Fast Forward and today NetApp has one of the most complete stories around Flash. With Products like FlashCache (PCI cards) for accelerating at the storage controller level, Flash Pool for disk level acceleration, Flash Accel as server side cache and an all-Flash array for dedicated workloads. The storage side caching/tiering helps in reducing the latency and improving the performance coming out of ‘x’ number of spinning drives but it doesn’t improve the overall the performance that a controller can deliver. The advantage is that it helps anything that is hosted on the storage. On the other side, Server side cache not only accelerates but also adds to the overall performance as the server starts to contribute to the overall IOPS delivered. The server side cache helps only the applications running on the server.

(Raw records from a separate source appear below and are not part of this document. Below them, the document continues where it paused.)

(** X5. [unsubscribe] removes one registration of the callback, the oldest:
    the callbacks before it and all those behind it, later registrations
    of the same callback among them, stay in place. *)
Theorem unsubscribe_removes_oldest_registration t cb s l1 l2 :
  listeners s !! t = Some (l1 ++ cb :: l2) → cb ∉ l1 →
  unsubscribe t cb s = (set_listeners (<[t := l1 ++ l2]> (listeners s)) s, Normal tt).
Proof.
  intros Hm Hl1. unfold unsubscribe, modify.
  by rewrite (unregister_first t cb _ l1 l2).
Qed.

Lemma unsubscribe_removes_oldest_registration_witness :
  listeners (unsubscribe "agent_status" 0
               (set_listeners {["agent_status" := [1; 0; 3; 0]]} initial)).1
    !! "agent_status" = Some [1; 3; 0].
Proof.
  rewrite (unsubscribe_removes_oldest_registration "agent_status" 0
             (set_listeners {["agent_status" := [1; 0; 3; 0]]} initial) [1] [3; 0]).
  - reflexivity.
  - reflexivity.
  - rewrite elem_of_cons, elem_of_nil. intros [?|[]]. discriminate.
Defined.

(** X6. [unsubscribe] of a callback that is not registered for the topic, or
    for a topic nobody ever subscribed to, changes nothing. *)
Theorem unsubscribe_unknown_is_noop t cb s :
  (∀ l, listeners s !! t = Some l → cb ∉ l) →
  unsubscribe t cb s = (s, Normal tt).
Proof.
  intros Hm. unfold unsubscribe, modify.
  rewrite unregister_absent by done. by destruct s.
Qed.

Lemma unsubscribe_unknown_is_noop_witness :
  unsubscribe "task_update" 7 s_two_subscribers = (s_two_subscribers, Normal tt).
Proof.
  apply unsubscribe_unknown_is_noop. intros l Hl. discriminate Hl.
Defined.

(** X7. [subscribe] followed by [unsubscribe] of the same callback on a topic
    that has an entry leaves the same callbacks registered, each as often
    as before. If the callback was not registered before, the registry is
    exactly as it was; if it was, its oldest registration is the one that
    goes, so the callback moves to the end of the list. *)
Theorem subscribe_unsubscribe_round_trip t cb s l :
  listeners s !! t = Some l →
  ∃ l', listeners (unsubscribe t cb (subscribe t cb s).1).1 !! t = Some l' ∧
        l' ≡ₚ l ∧
        (cb ∉ l → unsubscribe t cb (subscribe t cb s).1 = (s, Normal tt)) ∧
        (∀ l1 l2, l = l1 ++ cb :: l2 → cb ∉ l1 → l' = l1 ++ l2 ++ [cb]).
Proof.
  intros Hl. unfold subscribe, unsubscribe, modify. simpl.
  rewrite (register_present _ _ _ _ Hl).
  destruct (decide (cb ∈ l)) as [Hin|Hnotin].
  - apply list_elem_of_split_l in Hin as (l1 & l2 & -> & Hl1).
    rewrite (unregister_first t cb _ l1 (l2 ++ [cb])); last done; last first.
    { by rewrite lookup_insert_eq, <- app_assoc. }
    rewrite insert_insert_eq, lookup_insert_eq.
    eexists; split; [done|]. split_and!.
    + by rewrite (Permutation_app_comm l2 [cb]).
    + intros Hno. exfalso. apply Hno. rewrite elem_of_app, elem_of_cons. auto.
    + intros l1' l2' Heq Hl1'.
      assert (l1' = l1 ∧ l2' = l2) as [-> ->]; [|done].
      clear -Heq Hl1 Hl1'. revert l1' Heq Hl1'.
      induction l1 as [|a l1 IH]; intros [|a' l1'] Heq Hl1'; simplify_eq/=.
      * done.
      * exfalso. apply Hl1'. by left.
      * exfalso. apply Hl1. by left.
      * rewrite not_elem_of_cons in Hl1, Hl1'.
        destruct (IH (proj2 Hl1) l1' H0 (proj2 Hl1')) as [-> ->]. done.
  - rewrite (unregister_first t cb _ l []); last done; last first.
    { by rewrite lookup_insert_eq. }
    rewrite insert_insert_eq, lookup_insert_eq, app_nil_r.
    exists l. split_and!; [done|done| |].
    + intros _. rewrite (insert_id _ _ _ Hl). by destruct s.
    + intros l1 l2 -> _. exfalso. apply Hnotin.
      rewrite elem_of_app, elem_of_cons. auto.
Qed.

Lemma subscribe_unsubscribe_round_trip_witness :
  listeners (unsubscribe "agent_status" 0
               (subscribe "agent_status" 0 s_two_subscribers).1).1
    !! "agent_status" = Some [1; 0] ∧
  unsubscribe "agent_status" 5 (subscribe "agent_status" 5 s_two_subscribers).1
    = (s_two_subscribers, Normal tt).
Proof.
  destruct (subscribe_unsubscribe_round_trip "agent_status" 5 s_two_subscribers
              [0; 1] eq_refl) as (l' & _ & _ & Hrestore & _).
  split; [reflexivity|].
  apply Hrestore. rewrite !elem_of_cons, elem_of_nil.
  intros [?|[?|[]]]; discriminate.
Defined.

(** X8. Subscribing or unsubscribing on one topic leaves the callbacks of
    every other topic as they are. *)
Theorem topics_are_independent t t' cb s :
  t ≠ t' →
  listeners (subscribe t' cb s).1 !! t = listeners s !! t ∧
  listeners (unsubscribe t' cb s).1 !! t = listeners s !! t.
Proof.
  intros Hne. unfold subscribe, unsubscribe, modify. simpl. split.
  - unfold register. rewrite lookup_alter_ne by done.
    case_decide; [done|]. by rewrite lookup_insert_ne.
  - unfold unregister. destruct (listeners s !! t') as [l|]; [|done].
    case_match; [|done]. by rewrite lookup_alter_ne.
Qed.

Lemma topics_are_independent_witness :
  listeners (subscribe "task_update" 4 s_two_subscribers).1 !! "agent_status"
    = Some [0; 1] ∧
  listeners (unsubscribe "task_update" 0 s_two_subscribers).1 !! "agent_status"
    = Some [0; 1].
Proof.
  exact (topics_are_independent "agent_status" "task_update" _ s_two_subscribers
           ltac:(discriminate)).
Defined.

(** ** Frames *)

Lemma forEach_keeps_connection behaviour topic data : ∀ n k s,
  ws (forEach behaviour n k topic data s).1 = ws s ∧
  sockets (forEach behaviour n k topic data s).1 = sockets s ∧
  timers (forEach behaviour n k topic data s).1 = timers s ∧
  console (forEach behaviour n k topic data s).1 = console s.
Proof.
  induction n as [|n IH]; intros k s; [done|].
  cbn [forEach]. destruct (listeners s !! topic ≫= (λ l, l !! k)) as [f|]; [|apply IH].
  rewrite Eff_bind_apply, invoke_spec.
  destruct (raises (behaviour f data)); [done|].
  destruct (IH (S k) (invoke_state behaviour data s f)) as (-> & -> & -> & ->). done.
Qed.

Lemma onmessage_keeps_connection JSON_parse behaviour raw s :
  ws (onmessage JSON_parse behaviour raw s).1 = ws s ∧
  sockets (onmessage JSON_parse behaviour raw s).1 = sockets s ∧
  timers (onmessage JSON_parse behaviour raw s).1 = timers s.
Proof.
  unfold onmessage, try_catch. rewrite !Eff_bind_apply. unfold await.
  destruct (JSON_parse raw) as [data|e]; [|done].
  rewrite Eff_bind_apply. destruct (get_type data) as [ty|e]; [|done].
  unfold dispatch. destruct ty as [[| | |topic| |]|]; try done.
  destruct (listeners s !! topic) as [l|]; [|done].
  destruct (forEach_keeps_connection behaviour topic data (length l) 0 s)
    as (Hws & Hsockets & Htimers & _).
  by destruct (forEach behaviour (length l) 0 topic data s) as [s' [[]|e]].
Qed.

(** X9. A frame calls a callback only if its text parses to a value whose
    [type] is a string with callbacks registered. Every other frame leaves
    the registry, the connection and the timers as they are and calls
    nothing; a console error is written when the text does not parse or
    parses to null, and nothing at all when the type is missing, is not a
    string, or has no callbacks. *)
Theorem unroutable_frame_calls_nothing JSON_parse behaviour raw s :
  (∀ data topic l,
     JSON_parse raw = Normal data →
     get_type data = Normal (Some (JString topic)) →
     listeners s !! topic = Some l → l = []) →
  (onmessage JSON_parse behaviour raw s).2 = Normal tt ∧
  invoked (onmessage JSON_parse behaviour raw s).1 = invoked s ∧
  listeners (onmessage JSON_parse behaviour raw s).1 = listeners s ∧
  ws (onmessage JSON_parse behaviour raw s).1 = ws s ∧
  sockets (onmessage JSON_parse behaviour raw s).1 = sockets s ∧
  timers (onmessage JSON_parse behaviour raw s).1 = timers s ∧
  console (onmessage JSON_parse behaviour raw s).1 =
    console s ++
    match JSON_parse raw with
    | Throw e => [console_error "Error parsing WebSocket message:" (Some e)]
    | Normal data =>
        match get_type data with
        | Throw e => [console_error "Error parsing WebSocket message:" (Some e)]
        | Normal _ => []
        end
    end.
Proof.
  intros Hroute. unfold onmessage, try_catch. rewrite !Eff_bind_apply. unfold await.
  destruct (JSON_parse raw) as [data|e]; [|done].
  rewrite Eff_bind_apply. destruct (get_type data) as [ty|e] eqn:Hty; [|done].
  rewrite app_nil_r.
  unfold dispatch. destruct ty as [[| | |topic| |]|]; try done.
  destruct (listeners s !! topic) as [l|] eqn:Hl; [|done].
  by rewrite (Hroute data topic l eq_refl Hty Hl).
Qed.

Lemma unroutable_frame_calls_nothing_witness :
  onmessage sample_parse throwing_callbacks "not json" s_two_subscribers =
    (add_console (console_error "Error parsing WebSocket message:"
                    (Some (ErrorObj "Unexpected token in JSON")))
       s_two_subscribers, Normal tt) ∧
  invoked (onmessage sample_parse throwing_callbacks "not json"
             s_two_subscribers).1 = [].
Proof.
  destruct (unroutable_frame_calls_nothing sample_parse throwing_callbacks
              "not json" s_two_subscribers) as (_ & Hinvoked & _).
  { intros data topic l Hparse. discriminate Hparse. }
  split; [reflexivity|exact Hinvoked].
Defined.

Let’s talk about what I think about the future of these technologies. I personally think that an all-Flash Array will not find a wide use case in the datacenter for a long time. It will be limited to some dedicated applications. The majority of the applications in the datacenter will use Hybrid Arrays and Server side cache to get the right performance and latencies. Server Side Cache will have the most important role to play in the datacenter with the hybrid arrays playing a role of a capacity tier full of SATA accelerated by Flash.

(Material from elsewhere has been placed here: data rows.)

(** X16. [translateFromEnglish] behaves the same way towards the target
    language: the text comes back as it is for the target "en", without a
    usable key, and when the provider call is rejected; otherwise the
    first element of the provider's array for that target is returned. It
    never throws and changes nothing but the logs. *)
Theorem translateFromEnglish_fails_soft (o : outside) (text targetLanguage : string)
    (w : world) :
  exists r w',
    translateFromEnglish o text targetLanguage w = (JS.Ok r, w')
    /\ logged_and_sent [] w w'
    /\ (targetLanguage = "en" \/ translate_configured o = false ->
        r = Some text /\ w' = w)
    /\ (forall e, translate_translate o text targetLanguage = JS.Throw e -> r = Some text)
    /\ (forall translated,
          targetLanguage <> "en" -> translate_configured o = true ->
          translate_translate o text targetLanguage = JS.Ok translated ->
          r = head translated).
Proof.
  destruct w as [h q t n f l s]. unfold translateFromEnglish, logged_and_sent. run.
  destruct (String.eqb targetLanguage "en") eqn:Hen; run.
  { apply String.eqb_eq in Hen. eexists _, _. split; [reflexivity|].
    split; [exists []; by rewrite !app_nil_r|]. split; [done|]. split; [done|].
    intros translated Hne. done. }
  apply String.eqb_neq in Hen.
  destruct (translate_configured o) eqn:Hkey; cbn [negb]; run.
  - destruct (translate_translate o text targetLanguage) as [translated|e]; run;
      (eexists _, _; split; [reflexivity|]; split; [eexists [_]; by rewrite app_nil_r|]).
    + split; [intros [?|?]; done|]. split; [done|]. by intros ? _ _ [= <-].
    + split; [intros [?|?]; done|]. split; [done|]. done.
  - eexists _, _. split; [reflexivity|].
    split; [exists []; by rewrite !app_nil_r|]. split; [done|]. split; [done|]. done.
Qed.

(* ===================================================================== *)
(** ** Transcription *)
(* ===================================================================== *)

Section Whisper.

Variables (tempDir : string) (x : ambient) (o : outside).

(** The request that [transcribeWithWhisper] sends for the bytes [data]. *)
Let whisper_request (data : string) (language : option string) : transcription_request :=
  TranscriptionRequest data "whisper-1" "verbose_json"
    (if JS.truthy_str language then language else None).

(** The value returned for a provider reply. *)
Let transcript_of (t : transcription) : transcript :=
  Transcript (transcription_text t)
    (if JS.truthy_str (transcription_language t)
     then default EmptyString (transcription_language t) else "en")
    (transcription_duration t).

Lemma transcribeWithWhisper_path_run (path : string) (language : option string)
    (w : world) :
  exists entries,
    transcribeWithWhisper tempDir x o (AudioPath path) language w
    = (match files w !! path with
       | None =>
           JS.Throw (JS.Error ("Whisper transcription failed: " +:+
                                 ("Audio file not found: " +:+ path)))
       | Some data =>
           match transcriptions_create o (whisper_request data language) with
           | JS.Ok t => JS.Ok (transcript_of t)
           | JS.Throw e =>
               JS.Throw (JS.Error ("Whisper transcription failed: " +:+ JS.message e))
           end
       end,
       World (conversationHistory w) (audioCleanupQueue w) (timers w) (timer_seq w)
         (files w) (logs w ++ entries) (sent w)).
Proof.
  destruct w as [h q t n f l s]. unfold transcribeWithWhisper, whisper_attempt. run.
  destruct (f !! path) as [data|] eqn:E.
  - rewrite bool_decide_eq_true_2 by eauto. run. rewrite E. cbn [default].
    fold (whisper_request data language).
    destruct (transcriptions_create o _) as [tr|e]; run;
      rewrite <- ?app_assoc; cbn [app]; eexists; reflexivity.
  - rewrite bool_decide_eq_false_2 by (intros [? ?]; discriminate). run.
    eexists. reflexivity.
Qed.

Lemma transcribeWithWhisper_buffer_run (data : string) (language : option string)
    (w : world) :
  let temp := tempDir +:+ "/whisper_" +:+ uuidv4 x +:+ ".wav" in
  exists entries,
    transcribeWithWhisper tempDir x o (AudioBuffer data) language w
    = (match transcriptions_create o (whisper_request data language) with
       | JS.Ok t => JS.Ok (transcript_of t)
       | JS.Throw e =>
           JS.Throw (JS.Error ("Whisper transcription failed: " +:+ JS.message e))
       end,
       World (conversationHistory w) (audioCleanupQueue w) (timers w) (timer_seq w)
         match transcriptions_create o (whisper_request data language) with
         | JS.Ok _ => delete temp (files w)
         | JS.Throw _ => <[temp := data]> (files w)
         end
         (logs w ++ entries) (sent w)).
Proof.
  cbn zeta. destruct w as [h q t n f l s].
  unfold transcribeWithWhisper, whisper_attempt, path_join. run.
  change (tempDir +:+ "/" +:+ "whisper_" +:+ uuidv4 x +:+ ".wav")
    with (tempDir +:+ "/whisper_" +:+ uuidv4 x +:+ ".wav").
  rewrite !lookup_insert_eq. cbn [default]. fold (whisper_request data language).
  destruct (transcriptions_create o _) as [tr|e]; run.
  - rewrite bool_decide_eq_true_2 by eauto. run. rewrite lookup_insert_eq.
    rewrite delete_insert_eq, <- ?app_assoc. cbn [app]. eexists. reflexivity.
  - rewrite <- ?app_assoc. cbn [app]. eexists. reflexivity.
Qed.

End Whisper.

(** X17. Whatever its input, [transcribeWithWhisper] fails only with an
    [Error] whose message starts with "Whisper transcription failed: ",
    followed by the message of the cause. For an input that is neither a
    buffer nor a path the cause is "Invalid audio input type"; for a path
    with no file behind it the cause is "Audio file not found: <path>",
    the provider is not consulted and the disk is untouched. *)
Theorem transcribeWithWhisper_failures_are_wrapped
    (tempDir : string) (x : ambient) (o : outside) (audioInput : audio_input)
    (language : option string) (w : world) :
  let result := transcribeWithWhisper tempDir x o audioInput language w in
  (forall e, fst result = JS.Throw e ->
     exists cause, e = JS.Error ("Whisper transcription failed: " +:+ cause))
  /\ (audioInput = AudioOther ->
      fst result = JS.Throw (JS.Error ("Whisper transcription failed: " +:+
                                         "Invalid audio input type"))
      /\ files (snd result) = files w)
  /\ (forall path, audioInput = AudioPath path -> files w !! path = None ->
      fst result = JS.Throw (JS.Error ("Whisper transcription failed: " +:+
                                         ("Audio file not found: " +:+ path)))
      /\ files (snd result) = files w).
Proof.
  cbn zeta. split; [|split].
  - intros e. destruct audioInput as [data|path|].
    + destruct (transcribeWithWhisper_buffer_run tempDir x o data language w)
        as [entries ->].
      cbn [fst]. destruct (transcriptions_create o _); [discriminate|].
      intros [= <-]. eauto.
    + destruct (transcribeWithWhisper_path_run tempDir x o path language w)
        as [entries ->].
      cbn [fst]. destruct (files w !! path); [|intros [= <-]; eauto].
      destruct (transcriptions_create o _); [discriminate|].
      intros [= <-]. eauto.
    + destruct w. cbn. intros [= <-]. eauto.
  - intros ->. destruct w. split; reflexivity.
  - intros path -> Hmissing.
    destruct (transcribeWithWhisper_path_run tempDir x o path language w) as [entries ->].
    rewrite Hmissing. split; reflexivity.
Qed.

(** X18. Called with a buffer, [transcribeWithWhisper] writes the bytes to
    [<tempDir>/whisper_<uuid>.wav] and sends them to the provider. When the
    provider answers, the temporary file is removed again (a disk that did
    not hold that path is exactly as before) and the transcript is
    returned, with the language "en" when the provider names none. When
    the provider call is rejected, the temporary file stays on disk. *)
Theorem transcribeWithWhisper_buffer_temporary_file
    (tempDir : string) (x : ambient) (o : outside) (data : string)
    (language : option string) (w : world) :
  let temp := tempDir +:+ "/whisper_" +:+ uuidv4 x +:+ ".wav" in
  let request :=
    TranscriptionRequest data "whisper-1" "verbose_json"
      (if JS.truthy_str language then language else None) in
  let result := transcribeWithWhisper tempDir x o (AudioBuffer data) language w in
  (forall t, transcriptions_create o request = JS.Ok t ->
     fst result
     = JS.Ok (Transcript (transcription_text t)
                (if JS.truthy_str (transcription_language t)
                 then default EmptyString (transcription_language t) else "en")
                (transcription_duration t))
     /\ files (snd result) !! temp = None
     /\ (files w !! temp = None -> files (snd result) = files w))
  /\ (forall e, transcriptions_create o request = JS.Throw e ->
      fst result = JS.Throw (JS.Error ("Whisper transcription failed: " +:+ JS.message e))
      /\ files (snd result) !! temp = Some data).
Proof.
  cbn zeta.
  destruct (transcribeWithWhisper_buffer_run tempDir x o data language w) as [entries ->].
  cbn [fst snd files]. split.
  - intros t ->. split; [reflexivity|]. split; [apply lookup_delete_eq|apply delete_id].
  - intros e ->. split; [reflexivity|apply lookup_insert_eq].
Qed.

Lemma transcribe_run (tempDir : string) (x : ambient) (o : outside) (f : upload)
    (hint sessionHeader : option string) (w : world) :
  let language := if JS.truthy_str hint then hint else None in
  exists entries,
    transcribe tempDir x o (Some f) hint sessionHeader w
    = (JS.Ok
         match files w !! upload_path f with
         | None =>
             TranscribeError 500 "Transcription failed"
               (Some ("Whisper transcription failed: " +:+
                        ("Audio file not found: " +:+ upload_path f)))
         | Some data =>
             match transcriptions_create o
                     (TranscriptionRequest data "whisper-1" "verbose_json"
                        (if JS.truthy_str language then language else None)) with
             | JS.Ok t =>
                 TranscribeOk (transcription_text t)
                   (if JS.truthy_str (transcription_language t)
                    then default EmptyString (transcription_language t) else "en")
                   (transcription_duration t)
             | JS.Throw e =>
                 TranscribeError 500 "Transcription failed"
                   (Some ("Whisper transcription failed: " +:+ JS.message e))
             end
         end,
       World (conversationHistory w) (audioCleanupQueue w) (timers w) (timer_seq w)
         (delete (upload_path f) (files w)) (logs w ++ entries) (sent w)).
Proof.
  cbn zeta. destruct w as [h q t n fs l s]. unfold transcribe, remove_upload. run.
  match goal with
  | |- context [transcribeWithWhisper ?d ?x ?o ?i ?lg ?W] =>
      destruct (transcribeWithWhisper_path_run d x o (upload_path f) lg W) as [entries ->]
  end.
  cbn [files conversationHistory audioCleanupQueue timers timer_seq logs sent].
  destruct (fs !! upload_path f) as [data|] eqn:E.
  - destruct (transcriptions_create o _) as [tr|e]; run;
      rewrite bool_decide_eq_true_2 by eauto; run; rewrite E;
      rewrite <- ?app_assoc; cbn [app]; eexists; reflexivity.
  - run. rewrite E. rewrite bool_decide_eq_false_2 by (intros [? ?]; discriminate). run.
    rewrite (delete_id fs) by exact E.
    rewrite <- ?app_assoc. cbn [app]. eexists. reflexivity.
Qed.

(** X19. Whenever [/transcribe] is given an uploaded file it answers
    (it never throws) and the uploaded file is gone from disk afterwards,
    whether the transcription succeeded, the provider failed, or the file
    had already disappeared; no other file is touched, and queue, timers
    and session store are as before. *)
Theorem transcribe_always_removes_upload
    (tempDir : string) (x : ambient) (o : outside) (f : upload)
    (hint sessionHeader : option string) (w : world) :
  let result := transcribe tempDir x o (Some f) hint sessionHeader w in
  (exists answer, fst result = JS.Ok answer)
  /\ files (snd result) !! upload_path f = None
  /\ (forall other, other <> upload_path f ->
        files (snd result) !! other = files w !! other)
  /\ audioCleanupQueue (snd result) = audioCleanupQueue w
  /\ timers (snd result) = timers w
  /\ conversationHistory (snd result) = conversationHistory w.
Proof.
  cbn zeta.
  destruct (transcribe_run tempDir x o f hint sessionHeader w) as [entries ->].
  cbn [fst snd files audioCleanupQueue timers conversationHistory].
  split; [eauto|]. split; [apply lookup_delete_eq|]. split; [|done].
  intros other Hne. apply lookup_delete_ne. done.
Qed.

But we are still away from that state. There is still a lot of innovation required on the server side cache front. Today, most of the server side caching softwares are designed as Read Only. This definitely helps some workloads since this accelerates the reads and offloads the backend array so that it can concentrate more on writes. The real benefit will be seen once this cache becomes read-write with server side cache not only enabling true write back cache but also ensuring only unique data goes to storage through use of global (server level to start with) inline deduplication and compression. This will allow storage to be sized for much lesser number of IOPs and therefore make it easier to use the backend shared storage only as a capacity tier.
I really think that this innovation has to be led and driven by the storage vendors for the primary reason of ensuring data coherency. Third party solutions could be quick to innovate but lack of backend storage awareness could mean a risk of serving stale data if for example, someone restores a snapshot on the backend storage. The server side softwares could be configured to flush all the data when it detects something like this. But this will result in a performance impact thereby exposing the capacity tier and breaking the architecture. At that time the caching/tiering on the storage side will save the day. So even with Server side cache, caching/tiering on the backend storage will play a key role. The storage vendors are in a better position to make the softwares not only aware of the backend but work with the storage side tiering to make the overall solution more efficient.
It has been a long post. So to wrap up I think innovation in server side cache is what will bring us to a stage where we will have only two tiers (Flash and SATA) in the datacenter. And the innovation has to come from the storage vendors unless the third party server cache providers can work with the storage vendors to make their cache deeply integrate with the storage solutions.